(* ===== verification/Link.v ===== *)
(** The framed serial protocol spoken with the Arduino bridge ([rustypi-core/src/link.rs]).

    Text is bytes ([Bytes]); what a [fmt::Arguments] writes is the list of strings it passes to
    [write_str]. *)
From S2P Require Import Prelude Bytes.
Open Scope Z_scope.

Module Link.

Definition MAX_LINE : nat := 160.

Definition DOLLAR : Z := 0x24.
Definition CR : Z := 0x0D.
Definition LF : Z := 0x0A.
Definition STAR : Z := 0x2A.
Definition COMMA : Z := 0x2C.
Definition QUESTION : Z := 0x3F.

Record Stats := mkStats { rx_bytes : Z; rx_errors : Z; dropped : Z; bad_frames : Z; overflows : Z }.

(** Why a line is answered with an [ERR] frame: ["line too long"] or ["bad frame"]. *)
Inductive Reason := LineTooLong | BadFrame.

Inductive Event := Frame (kind payload : list Z) | Rejected (reason : Reason).

Record Receiver := mkReceiver { buf : list Z; len : nat; overflow : bool; stats : Stats }.

Definition new : Receiver := mkReceiver (replicate MAX_LINE 0) 0 false (mkStats 0 0 0 0 0).

(** [wrapping_add(1)] on a counter. *)
Definition bump (x : Z) : Z := wrap 32 (x + 1).

Definition with_stats (f : Stats → Stats) (r : Receiver) : Receiver :=
  mkReceiver (buf r) (len r) (overflow r) (f (stats r)).
Definition clear (r : Receiver) : Receiver := mkReceiver (buf r) 0 false (stats r).

Definition count_dropped (s : Stats) : Stats :=
  mkStats (rx_bytes s) (rx_errors s) (bump (dropped s)) (bad_frames s) (overflows s).
Definition count_byte (s : Stats) : Stats :=
  mkStats (bump (rx_bytes s)) (rx_errors s) (dropped s) (bad_frames s) (overflows s).
Definition count_error (s : Stats) : Stats :=
  mkStats (rx_bytes s) (bump (rx_errors s)) (dropped s) (bad_frames s) (overflows s).
Definition count_bad (s : Stats) : Stats :=
  mkStats (rx_bytes s) (rx_errors s) (dropped s) (bump (bad_frames s)) (overflows s).
Definition count_overflow (s : Stats) : Stats :=
  mkStats (rx_bytes s) (rx_errors s) (dropped s) (bad_frames s) (bump (overflows s)).

Definition store (byte : Z) (r : Receiver) : Receiver :=
  if bool_decide (len r < MAX_LINE)%nat
  then mkReceiver (<[len r := byte]> (buf r)) (len r + 1) (overflow r) (stats r)
  else mkReceiver (buf r) (len r) true (stats r).

Definition discard (r : Receiver) : Receiver :=
  clear (if bool_decide (0 < len r)%nat || overflow r then with_stats count_dropped r else r).

Definition checksum (bytes : list Z) : Z := foldl Z.lxor 0 bytes.

Definition nibble (c : Z) : option Z :=
  if between 0x30 0x39 c then Some (c - 0x30)
  else if between 0x41 0x46 c then Some (c - 0x41 + 10)
  else if between 0x61 0x66 c then Some (c - 0x61 + 10)
  else None.

Definition hex_byte (hi lo : Z) : option Z :=
  h ← nibble hi; l ← nibble lo; Some (Z.lor (Z.shiftl h 4) l).

(** Indices are in range once the length has been checked. *)
Definition parse (line : list Z) : option (list Z * list Z) :=
  let n := length line in
  if bool_decide (n < 4)%nat || negb (line !!! 0%nat =? DOLLAR) || negb (line !!! (n - 3)%nat =? STAR) then None else
  let body := take (n - 4) (drop 1 line) in
  expected ← hex_byte (line !!! (n - 2)%nat) (line !!! (n - 1)%nat);
  if negb (checksum body =? expected) then None else
  if negb (is_utf8 body) then None else
  Some (default (body, []) (split_once COMMA body)).

Definition dispatch (r : Receiver) : Receiver * list Event :=
  let line := take (len r) (buf r) in
  if negb (line !!! 0%nat =? DOLLAR) then (with_stats count_dropped r, []) else
  match parse line with
  | Some (kind, payload) => (r, [Frame kind payload])
  | None => (with_stats count_bad r, [Rejected BadFrame])
  end.

(** The receiver and the events [on_event] is called with, for one byte; [Err] is a byte the
    UART flagged. *)
Definition push (received : result Z Z) (r : Receiver) : Receiver * list Event :=
  let r := with_stats count_byte r in
  match received with
  | Err _ => (discard (with_stats count_error r), [])
  | Ok byte =>
      if byte =? CR then (r, [])
      else if byte =? LF then
        let '(r, events) :=
          if overflow r then (with_stats count_overflow r, [Rejected LineTooLong])
          else if bool_decide (0 < len r)%nat then dispatch r
          else (r, []) in
        (clear r, events)
      else if byte =? DOLLAR then (store byte (discard r), [])
      else (store byte r, [])
  end.

(** A whole stretch of input. *)
Fixpoint receive (input : list (result Z Z)) (r : Receiver) : Receiver * list Event :=
  match input with
  | [] => (r, [])
  | b :: input =>
      let '(r, events) := push b r in
      let '(r, more) := receive input r in
      (r, events ++ more)
  end.

(** * Sending *)
Definition FRAME_BREAKING (b : Z) : bool := (b =? DOLLAR) || (b =? CR) || (b =? LF).

Definition HEX : list Z :=
  [0x30; 0x31; 0x32; 0x33; 0x34; 0x35; 0x36; 0x37; 0x38; 0x39; 0x41; 0x42; 0x43; 0x44; 0x45; 0x46].

Record FrameWriter := mkFrameWriter { out : list Z; sum : Z; has_payload : bool }.

(** The loop over the pieces of a string. *)
Fixpoint write_pieces (pieces : list (list Z)) (w : FrameWriter) : FrameWriter :=
  match pieces with
  | [] => w
  | piece :: pieces =>
      let '(text, replaced) := match strip_suffix FRAME_BREAKING piece with
                               | Some text => (text, true)
                               | None => (piece, false)
                               end in
      let w := mkFrameWriter (out w ++ text) (Z.lxor (sum w) (checksum text)) (has_payload w) in
      let w := if replaced
               then mkFrameWriter (out w ++ [QUESTION]) (Z.lxor (sum w) QUESTION) (has_payload w)
               else w in
      write_pieces pieces w
  end.

Definition write_str (s : list Z) (w : FrameWriter) : FrameWriter :=
  match s with
  | [] => w
  | _ =>
      let w := if has_payload w then w
               else mkFrameWriter (out w ++ [COMMA]) (Z.lxor (sum w) COMMA) true in
      write_pieces (split_inclusive FRAME_BREAKING s) w
  end.

(** The bytes of one frame. *)
Definition write_frame (kind : list Z) (payload : list (list Z)) : list Z :=
  let w := mkFrameWriter ([DOLLAR] ++ kind) (checksum kind) false in
  let w := foldl (λ w s, write_str s w) w payload in
  out w ++ [STAR; HEX !!! Z.to_nat (Z.shiftr (sum w) 4); HEX !!! Z.to_nat (Z.land (sum w) 0xF); LF].

(** * Facts *)

(** What a frame carries of a text. *)
Definition sanitize (b : Z) : Z := if FRAME_BREAKING b then QUESTION else b.

Lemma checksum_app l r : checksum (l ++ r) = Z.lxor (checksum l) (checksum r).
Proof.
  unfold checksum. rewrite foldl_app. generalize (foldl Z.lxor 0 l). clear l. intros x.
  revert x. induction r as [|b r IH]; intros x; cbn [foldl]; [by rewrite Z.lxor_0_r|].
  rewrite IH, (IH (Z.lxor 0 b)), Z.lxor_0_l. by rewrite Z.lxor_assoc.
Qed.

Lemma checksum_cons b l : checksum (b :: l) = Z.lxor b (checksum l).
Proof. change (b :: l) with ([b] ++ l). by rewrite checksum_app. Qed.

Lemma checksum_uint l : is_bytes l → uint 8 (checksum l).
Proof.
  induction 1 as [|b l Hb _ IH]; [by vm_compute|]. rewrite checksum_cons.
  apply uint_bits; [lia| |].
  - apply Z.lxor_nonneg. split; intros _; [apply IH|apply Hb].
  - intros i Hi. by rewrite Z.lxor_spec, !(testbit_high 8) by (done || lia).
Qed.

Lemma hex_byte_HEX x : uint 8 x →
  hex_byte (HEX !!! Z.to_nat (Z.shiftr x 4)) (HEX !!! Z.to_nat (Z.land x 0xF)) = Some x.
Proof.
  intros [H0 H1]. assert (Hall : forallb (λ n, bool_decide (hex_byte (HEX !!! Z.to_nat (Z.shiftr (Z.of_nat n) 4))
    (HEX !!! Z.to_nat (Z.land (Z.of_nat n) 0xF)) = Some (Z.of_nat n))) (seq 0 256) = true) by (vm_compute; reflexivity).
  rewrite forallb_forall in Hall. specialize (Hall (Z.to_nat x)). rewrite Z2Nat.id in Hall by done.
  eapply bool_decide_eq_true_1, Hall, in_seq. change (2 ^ 8) with 256 in H1. lia.
Qed.

(** One piece of text, as it goes out. *)
Lemma write_pieces_spec pieces w :
  let text := concat (replace_end FRAME_BREAKING QUESTION <$> pieces) in
  write_pieces pieces w = mkFrameWriter (out w ++ text) (Z.lxor (sum w) (checksum text)) (has_payload w).
Proof.
  cbv zeta. revert w. induction pieces as [|piece pieces IH]; intros w; cbn [write_pieces].
  { cbn. rewrite app_nil_r, Z.lxor_0_r. by destruct w. }
  rewrite fmap_cons, concat_cons. unfold replace_end at 1 3.
  destruct (strip_suffix FRAME_BREAKING piece) as [text|]; rewrite IH; cbn [out sum has_payload];
    rewrite ?checksum_app, <-?app_assoc, ?Z.lxor_assoc; done.
Qed.

Lemma write_str_spec s w :
  write_str s w = match s with
                  | [] => w
                  | _ => let text := (if has_payload w then [] else [COMMA]) ++ (sanitize <$> s) in
                         mkFrameWriter (out w ++ text) (Z.lxor (sum w) (checksum text)) true
                  end.
Proof.
  destruct s as [|b s]; [done|]. unfold write_str. rewrite write_pieces_spec. cbv zeta.
  rewrite split_inclusive_replace. fold sanitize.
  destruct w as [o x [|]]; cbn [has_payload out sum app]; [done|].
  rewrite <-app_assoc, (checksum_cons COMMA), Z.lxor_assoc. done.
Qed.

(** The text after the kind: nothing, or a comma and the payload. *)
Definition tail (payload : list Z) : list Z :=
  match payload with [] => [] | _ => COMMA :: (sanitize <$> payload) end.

Lemma write_frame_spec kind payload :
  let body := kind ++ tail (concat payload) in
  write_frame kind payload =
  [DOLLAR] ++ body ++ [STAR; HEX !!! Z.to_nat (Z.shiftr (checksum body) 4);
                       HEX !!! Z.to_nat (Z.land (checksum body) 0xF); LF].
Proof.
  cbv zeta. unfold write_frame.
  assert (Hw : ∀ w, foldl (λ w s, write_str s w) w payload =
    match concat payload with
    | [] => w
    | s => let text := (if has_payload w then [] else [COMMA]) ++ (sanitize <$> s) in
           mkFrameWriter (out w ++ text) (Z.lxor (sum w) (checksum text)) true
    end).
  { induction payload as [|s payload IH]; intros w; [done|]. cbn [foldl]. rewrite IH, write_str_spec.
    rewrite concat_cons. destruct s as [|b s]; [done|].
    destruct (concat payload) as [|b' s'] eqn:E; cbv zeta; cbn [has_payload out sum app].
    - by rewrite app_nil_r.
    - change (b :: s ++ b' :: s') with ((b :: s) ++ (b' :: s')).
      rewrite fmap_app, !checksum_app, !Z.lxor_assoc, <-!app_assoc. done. }
  rewrite Hw. destruct (concat payload) as [|b s]; cbn [has_payload out sum tail].
  - by rewrite app_nil_r.
  - rewrite (checksum_app kind). cbn [app]. rewrite <-!app_assoc. done.
Qed.

(** * The receiver *)

(** What the buffer holds; it never runs past its end. *)
Definition wf (r : Receiver) : Prop := length (buf r) = MAX_LINE ∧ (len r ≤ MAX_LINE)%nat.
Definition line (r : Receiver) : list Z := take (len r) (buf r).

Lemma wf_new : wf new.
Proof. split; [done|]. cbn. lia. Qed.

Lemma wf_clear r : wf r → wf (clear r).
Proof. intros [H1 H2]. split; [done|]. cbn. lia. Qed.

Lemma wf_with_stats f r : wf r → wf (with_stats f r).
Proof. done. Qed.

Lemma wf_store b r : wf r → wf (store b r).
Proof.
  intros [H1 H2]. unfold store. case_bool_decide; [|done]. split; cbn; [by rewrite length_insert|lia].
Qed.

Lemma wf_discard r : wf r → wf (discard r).
Proof. intros H. unfold discard. destruct (_ || _)%bool; by apply wf_clear. Qed.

Work order >> How many lines in the listing above contain "sanitize"? Give the number and nothing else.

Solution to the problem >> 5